Como a engrenagem da mídia e a cultura do clique transformaram a ridicularização de estudantes e cientistas em estratégia para lucrar com a ignorância e blindar a desinformação.
Existe uma cena bastante comum nas redes sociais: alguém dedica anos da vida ao estudo da economia, da história, da ciência da computação ou da saúde pública para apresentar um diagnóstico baseado em dados. Nos comentários logo abaixo, surgem dezenas de respostas categóricas, escritas por pessoas que leram duas manchetes no WhatsApp e agora se sentem plenamente capacitadas a desmentir especialistas com uma frase feita ou um meme debochado.
Esse fenômeno não é um mero acidente da era digital. Ele tem nome, método e intenção: chama-se anti-intelectualismo. Trata-se do desprezo aberto pelo conhecimento científico, pela reflexão filosófica e pelo pensamento crítico, acompanhado pela exaltação de um suposto "bom senso" que, na prática, costuma ser apenas preconceito disfarçado de opinião.
A mecânica do desdém: Por que o saber incomoda?
Para entender por que o estudante e o pesquisador são alvos de ridicularização — frequentemente apelidados com diminutivos que tentam diminuir sua autoridade moral ou intelectual —, é preciso olhar para a estrutura do discurso populista e autoritário.
O conhecimento não aceita respostas simplistas. A ciência trabalha com a dúvida, com a checagem de fatos e com a complexidade. Quando um problema social é complexo, a solução exige tempo, investimento e esforço coletivo. No entanto, o discurso da facilidade promete o oposto: respostas rápidas, inimigos bem definidos e certezas absolutas.
Dentro dessa lógica, o cientista, o professor e o aluno focado em entender a raiz dos problemas viram um obstáculo. Se o estudo desmonta a mentira confortável, a reação imediata de quem vende a mentira não é combater o argumento com provas, mas destruir a imagem de quem pensa. É mais fácil chamar alguém de "alienado" ou "doutrinado" do que sentar para ler um relatório técnico.
O "saber de orelhada" versus o método
Outro motor desse movimento é a falsa equivalência entre opinião e fato.
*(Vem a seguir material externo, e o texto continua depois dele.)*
Definition add_policy (self : ServiceState) (policy : SitePolicy) : ServiceState :=
  let id := sp_id policy in
  match site_policies self !! id with
  | Some _ => self
  | None => set_policies (<[id := policy]> (site_policies self))
              (<[id := Builtin]> (policy_sources self)) self
  end.
Definition apply_builtin_site_policies (self : ServiceState) : ServiceState :=
  foldl add_policy self builtin_site_policies.

Definition refresh_profile_readiness (self : ServiceState) : ServiceState :=
  let self := apply_builtin_site_policies self in
  set_profiles
    ((fun profile =>
        set_target_readiness (derive_profile_target_readiness profile (site_policies self))
          profile) <$> profiles self) self.

(** ** Leases *)

Record ProfileLeaseTelemetry := {
  disposition : ProfileLeaseDisposition;
  conflict_session_ids : list string;
}.

(** The browsers of the profile the session is active in. *)
Definition current_owned_browser_ids (service_state : ServiceState)
    (session_id profile_id : string) : list string :=
  map fst (List.filter (fun p =>
      (br_profile_id p.2 == Some profile_id) && one_of session_id (br_active_session_ids p.2))
    (btree_entries (browsers service_state))).

Definition conflicts_with (owned : list string) (session_id profile_id : string)
    (candidate : string * BrowserSession) : bool :=
  (candidate.1 != session_id) && (se_profile_id candidate.2 == Some profile_id)
  && (se_lease candidate.2 == ServiceTabs.Exclusive)
  && negb (existsb (fun browser_id => one_of browser_id owned) (se_browser_ids candidate.2)).

Definition profile_lease_telemetry (service_state : ServiceState) (session_id profile_id : string)
    : ProfileLeaseTelemetry :=
  let owned := current_owned_browser_ids service_state session_id profile_id in
  let conflicts :=
    sort_dedup (map fst (List.filter (conflicts_with owned session_id profile_id)
                           (btree_entries (sessions service_state)))) in
  {| disposition :=
       if negb (no_ids conflicts) then ActiveLeaseConflict
       else if negb (no_ids owned) then ReusedBrowser else NewBrowser;
     conflict_session_ids := conflicts |}.

(** ** Recording a launch *)

Definition non_empty_label (o : option string) : option string :=
  v ← o; if is_empty (trim v) then None else Some (trim v).
Definition from_caller_context (service_name agent_name : option string) : ServiceActor :=
  match non_empty_label agent_name with
  | Some agent_name => ActorAgent agent_name
  | None =>
      match non_empty_label service_name with
      | Some service_name => ActorApiClient service_name
      | None => ActorSystem
      end
  end.
Definition is_system (actor : ServiceActor) : bool :=
  match actor with ActorSystem => true | _ => false end.

Definition service_browser_id_for_session (session_id : string) : string :=
  "session:" +:+ session_id.

Definition default_profile (id name : string) : BrowserProfile :=
  {| pf_id := id; pf_name := name; pf_description := None; pf_aliases := []; pf_origins := [];
     pf_login_ids := []; pf_account_labels := [];
     pf_profile_origin := ServiceTabs.AgentBrowserOwned; pf_profile_class := DurableNamed;
     pf_user_data_dir := None; pf_site_policy_ids := []; pf_target_service_ids := [];
     pf_authenticated_service_ids := []; pf_account_ids := []; pf_browser_build := None;
     pf_allocation := SharedService; pf_keyring := BasicPasswordStore;
     pf_shared_service_ids := []; pf_manual_login_preferred := false;
     pf_target_readiness := []; pf_persistent := false; pf_tags := [] |}.
Definition default_session (id : string) : BrowserSession :=
  {| se_id := id; se_service_name := None; se_agent_name := None; se_task_name := None;
     se_owner := ActorSystem; se_lease := ServiceTabs.Shared; se_profile_id := None;
     se_profile_selection_reason := None; se_profile_lease_disposition := None;
     se_profile_lease_conflict_session_ids := []; se_browser_capability_launch := None;
     se_cleanup := ServiceTabs.Detach; se_browser_ids := []; se_tab_ids := []; se_created_at := None;
     se_last_lease_observed_at := None; se_expires_at := None |}.

Definition unwrap_or {A} (o : option A) (d : A) : A := match o with Some a => a | None => d end.

(** What a launch writes on the profile it uses. *)
Definition launched_profile (profile_id : string) (metadata : ServiceLaunchMetadata)
    (p : BrowserProfile) : BrowserProfile :=
  let named := is_some (lm_service_name metadata) in
  {| pf_id := pf_id p;
     pf_name :=
       if is_empty (pf_name p) then unwrap_or (lm_profile_name metadata) profile_id
       else pf_name p;
     pf_description := pf_description p; pf_aliases := pf_aliases p; pf_origins := pf_origins p;
     pf_login_ids := pf_login_ids p; pf_account_labels := pf_account_labels p;
     pf_profile_origin := pf_profile_origin p; pf_profile_class := pf_profile_class p;
     pf_user_data_dir := or_else (pf_user_data_dir p) (lm_user_data_dir metadata);
     pf_site_policy_ids := pf_site_policy_ids p;
     pf_target_service_ids := pf_target_service_ids p;
     pf_authenticated_service_ids := pf_authenticated_service_ids p;
     pf_account_ids := pf_account_ids p; pf_browser_build := pf_browser_build p;
     pf_allocation :=
       if named && (pf_allocation p == SharedService) then PerService else pf_allocation p;
     pf_keyring :=
       if (pf_keyring p == BasicPasswordStore) || (lm_keyring metadata != BasicPasswordStore)
       then lm_keyring metadata else pf_keyring p;
     pf_shared_service_ids :=
       match lm_service_name metadata with
       | Some service_name => merge_unique (pf_shared_service_ids p) service_name
       | None => pf_shared_service_ids p
       end;
     pf_manual_login_preferred :=
       if named then pf_manual_login_preferred p || (lm_keyring metadata == RealOsKeychain)
       else pf_manual_login_preferred p;
     pf_target_readiness := pf_target_readiness p;
     pf_persistent := pf_persistent p || lm_persistent_profile metadata;
     pf_tags := pf_tags p |}.

Definition mark_runtime_observed_profile_source (id : string) (self : ServiceState)
    : ServiceState :=
  set_profile_sources
    (match profile_sources self !! id with
     | Some _ => profile_sources self
     | None => <[id := RuntimeObserved]> (profile_sources self)
     end) self.

Definition upsert_profile (profile_id : string) (metadata : ServiceLaunchMetadata)
    (service_state : ServiceState) : ServiceState :=
  let profile :=
    unwrap_or (profiles service_state !! profile_id)
      (default_profile profile_id (unwrap_or (lm_profile_name metadata) profile_id)) in
  mark_runtime_observed_profile_source profile_id
    (set_profiles
       (<[profile_id := launched_profile profile_id metadata profile]> (profiles service_state))
       service_state).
O ambiente das redes sociais criou a ilusão de que todas as vozes têm o mesmo peso técnico sobre qualquer assunto. O resultado é a supervalorização do "achismo".
| Conhecimento Técnico / Científico | O "Achismo" Redes Sociais |
| Exige método, revisão de pares e testes de hipóteses. | Alimenta-se de intuição, experiências pessoais isoladas e emoção. |
| Aceita a dúvida e muda de posição diante de novas evidências. | Exige certezas absolutas e rejeita fatos que contrariem a crença. |
| Busca entender as causas profundas dos fenômenos. | Oferece culpados imediatos e soluções mágicas para problemas complexos. |
Quando uma sociedade passa a tratar a opinião do leigo com o mesmo valor do consenso científico, abre-se espaço para tragédias concretas: do retorno de doenças erradicadas por recusa vacinal à destruição de políticas públicas baseadas em dados.
A educação como defesa da realidade
Garantir o direito ao estudo e defender o papel da pesquisa não é defender privilégios de gabinete, mas preservar a única ferramenta capaz de proteger a população contra a manipulação.
A educação crítica cumpre três funções centrais na sociedade:
1. Autonomia de pensamento: Ensinar a checar fontes e a reconhecer falácias impede que o cidadão seja feito de massa de manobra por discursos alarmistas.
2. Soberania e desenvolvimento: Nenhum país constrói infraestrutura, saúde de qualidade, tecnologia ou soberania econômica sem pesquisa básica e aplicada.
3. Preservação da memória: Quem não conhece a própria história fica condenado a aceitar qualquer versão manipulada do passado.
O deboche contra quem estuda revela, no fundo, o receio que as certezas frágeis têm diante de uma pergunta bem formulada. Em tempos em que o ruído tenta substituir a razão, o ato de sentar, ler, questionar e estudar continua sendo o gesto mais altivo e necessário de liberdade.